Em muitas coisas, o Pedro é um pai mais preocupado do que eu. Ser pedopsiquiatra traz-me algumas preocupações, sem dúvida (o Pedro não tem angústias com filhos abusados ou auto-mutilações, por exemplo), mas também traz uma grande tranquilidade em relação a muitas coisas, nomeadamente o desenvolvimento. No ano passado quando o Pedro achou que estava na altura de desfraldar o miúdo (tinha ele dois anos e um mês) eu estava tranquilíssima, sem qualquer pressão, porque sabia que era cedo e que possivelmente não iria correr bem à primeira e teríamos que dar um passo para trás.
Estava enganada, porque correu tudo bem.
Entretanto passou um ano, e a preocupação do Pedro passou a ser o desfralde da noite. O Matias não usa fralda durante o dia, mas usa fralda para dormir à tarde e à noite, e não só usa como frequentemente encharca as fraldas ao ponto de molhar a roupa. Eu não podia estar menos preocupada com isso, acho que é cedo, os miúdos têm todos os seus timings e por aí fora. Mas também empatizo com esta preocupação do Pedro, e por isso um destes dias quando ele me perguntou estratégias para lidar com o desfralde partilhei algumas das que usamos nas nossas consultas.

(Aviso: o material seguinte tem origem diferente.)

(* ===== verification/Path.v ===== *)
(** * Slash-separated paths (what the bridge uses of Go's path package)

    [path.Clean], [path.Join] and [path.Base] on the components of a path, and
    the facts about cleaned rooted paths that the names of the bridge rest on. *)

From S2P Require Import Prelude Wire.

Open Scope go_scope.

Definition dot : bytes := str ".".
Definition dotdot : bytes := str "..".

(** One component: empty ones and "." vanish; ".." takes the last component
    away, stays where there is none to take in a relative path, and vanishes at
    the root.  The components so far are in reverse order. *)
Definition clean_step (rooted : bool) (out : list bytes) (c : bytes) : list bytes :=
  if bool_decide (c = [] ∨ c = dot) then out
  else if bool_decide (c = dotdot) then
    match out with
    | [] => if rooted then [] else [dotdot]
    | x :: out' => if bool_decide (x = dotdot) then dotdot :: out else out'
    end
  else c :: out.

Definition clean_comps (rooted : bool) (cs : list bytes) : list bytes :=
  reverse (foldl (clean_step rooted) [] cs).

Definition Clean (p : bytes) : bytes :=
  match p with
  | [] => dot
  | x :: _ =>
    let rooted := bool_decide (x = slash) in
    let out := Join slash (clean_comps rooted (Split slash p)) in
    if rooted then slash :: out else if bool_decide (out = []) then dot else out
  end.

(** [path.Join]: the non-empty elements, joined and cleaned. *)
Definition path_Join (elems : list bytes) : bytes :=
  match filter (λ e, e ≠ []) elems with
  | [] => []
  | l => Clean (Join slash l)
  end.

Definition path_Base (p : bytes) : bytes :=
  if bool_decide (p = []) then dot else
  let p := TrimRight slash p in
  let b := List.last (Split slash p) [] in
  if bool_decide (b = []) then [slash] else b.

(** [strings.TrimPrefix(p, "/")]. *)
Definition TrimPrefix (p : bytes) : bytes :=
  match p with
  | x :: p' => if bool_decide (x = slash) then p' else p
  | [] => []
  end.

(** ** Cleaned components *)

(** A component that names something: not empty, not ".", not "..". *)
Definition proper (c : bytes) : Prop := c ≠ [] ∧ c ≠ dot ∧ c ≠ dotdot ∧ slash ∉ c.

Lemma Split_no_sep sep s : Forall (λ c, sep ∉ c) (Split sep s).
Proof.
  induction s as [|x s IH]; cbn; [repeat constructor; set_solver|].
  case_bool_decide; [constructor; [set_solver|done]|].
  destruct (Split sep s) as [|w ws]; [repeat constructor; set_solver|].
  apply Forall_cons in IH as [? ?]. constructor; [set_solver|done].
Qed.

Lemma clean_step_proper out c : slash ∉ c → Forall proper out → Forall proper (clean_step true out c).
Proof.
  intros Hc Ho. unfold clean_step. case_bool_decide as H1; [done|]. case_bool_decide as H2.
  - destruct Ho as [|x out Hx Ho]; [done|]. rewrite bool_decide_eq_false_2; [done|]. apply Hx.
  - constructor; [|done]. unfold proper. tauto.
Qed.

(** In a rooted path nothing but proper components is left. *)
Lemma clean_comps_proper cs : Forall (λ c, slash ∉ c) cs → Forall proper (clean_comps true cs).
Proof.
  intros Hc. unfold clean_comps. apply Forall_reverse.
  assert (Forall proper []) as Ho by constructor. revert Ho. generalize (@nil bytes) as out.
  induction Hc as [|c cs Hc _ IH]; intros out Ho; cbn; [done|]. apply IH. by apply clean_step_proper.
Qed.

(** Proper components are left alone. *)
Lemma clean_step_keep rooted out c : proper c → clean_step rooted out c = c :: out.
Proof.
  intros (?&?&?&_). unfold clean_step. rewrite !bool_decide_eq_false_2 by tauto. done.
Qed.

Lemma foldl_keep rooted cs out : Forall proper cs → foldl (clean_step rooted) out cs = reverse cs ++ out.
Proof.
  intros Hc. revert out. induction Hc as [|c cs Hc _ IH]; intros out; cbn [foldl]; [done|].
  rewrite clean_step_keep, IH by done. by rewrite reverse_cons, <- app_assoc.
Qed.

Lemma clean_comps_keep rooted cs : Forall proper cs → clean_comps rooted cs = cs.
Proof. intros. unfold clean_comps. by rewrite foldl_keep, app_nil_r, reverse_involutive. Qed.

Lemma Split_app_sep sep c s : sep ∉ c → Split sep (c ++ sep :: s) = c :: Split sep s.
Proof.
  induction c as [|x c IH]; cbn; intros Hc; [by rewrite bool_decide_eq_true_2|].
  rewrite bool_decide_eq_false_2 by set_solver. rewrite IH by set_solver. done.
Qed.

Lemma Split_one sep c : sep ∉ c → Split sep c = [c].
Proof.
  induction c as [|x c IH]; cbn; intros Hc; [done|].
  rewrite bool_decide_eq_false_2 by set_solver. by rewrite IH by set_solver.
Qed.

Lemma Split_Join sep cs : cs ≠ [] → Forall (λ c, sep ∉ c) cs → Split sep (Join sep cs) = cs.
Proof.
  intros Hne Hc. induction Hc as [|c cs Hc Hcs IH]; [done|].
  destruct cs as [|c' cs]; [by apply Split_one|].
  change (Join sep (c :: c' :: cs)) with (c ++ sep :: Join sep (c' :: cs)).
  rewrite Split_app_sep by done. by rewrite IH.
Qed.

(** Splitting what is joined by a separator splits the parts. *)
Lemma Split_app sep a b : Split sep (a ++ sep :: b) = Split sep a ++ Split sep b.
Proof.
  induction a as [|x a IH]; cbn; [by rewrite bool_decide_eq_true_2|].
  case_bool_decide; [by rewrite IH|]. rewrite IH.
  pose proof (Split_nonempty sep a). by destruct (Split sep a).
Qed.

Uma das estratégias mais usadas e baseadas em teorias cognitivo-comportamentais implica fazer umas tabelas com os dias da semana, onde se desenha um sol se não houver xixi de manhã e uma nuvem com chuva se houver. No fim da semana podem ser combinadas recompensas ou consequências, dependendo do número de sóis e nuvens.
É óbvio que o Pedro achou isto a maior tontice de sempre, e disse algo que me deixou a pensar:
'Mas como é que vamos combinar uma recompensa com o Matias? Ele já tem uma vida espectacular!'.
De facto, o Matias tem uma vida do caraças. Acorda quando quer (o que geralmente é entre as 7.30h e as 9.00h, dependendo dos dias), come o pequeno-almoço que ele escolhe (há dias em que pede leite frio, outros em que pede leite natural, outros em que quer pão com queijo, outros em que quer tortilhas), leva sempre o brinquedo que quer para a escola (mas só um, embora ele todos os dias peça para levar mais) e passa o dia a brincar com os amigos. Vamos buscá-lo à escola cedo. Quando pede para ir ao parque, vamos. Quando pede pão quando chegamos a casa, nós damos. Brinca à vontade dele até à hora do jantar. Come coisas boas (ainda ontem comeu sopa de grão - que ele adora -, feijoada de peru - que ele adora - e banana - que é a fruta preferida dele). Brinca com pistolas de água no banho. Lemos a história que ele escolhe todos os dias.
Às vezes tenho medo de perturbar este equilíbrio tão bom, introduzindo nesta equação outro elemento. Mas o Matias parece estar a reagir à nossa tranquilidade com a mesma felicidade de sempre. E os dias vão correndo ao ritmo dele, cada um com os seus medos, mas com a certeza de que estamos a fazer isto mais ou menos bem.
No fim-de-semana o Matias tentou trepar a uma árvore no parque. Escorregou e arranhou a cara toda. Ontem voltámos ao parque e ele quis tentar novamente. Desta vez conseguiu sentar-se entre dois ramos (com a nossa ajuda, obviamente). E a cara de felicidade dele dizia tudo naquele momento, a sério.
Como é que recompensamos um miúdo que já é tão feliz?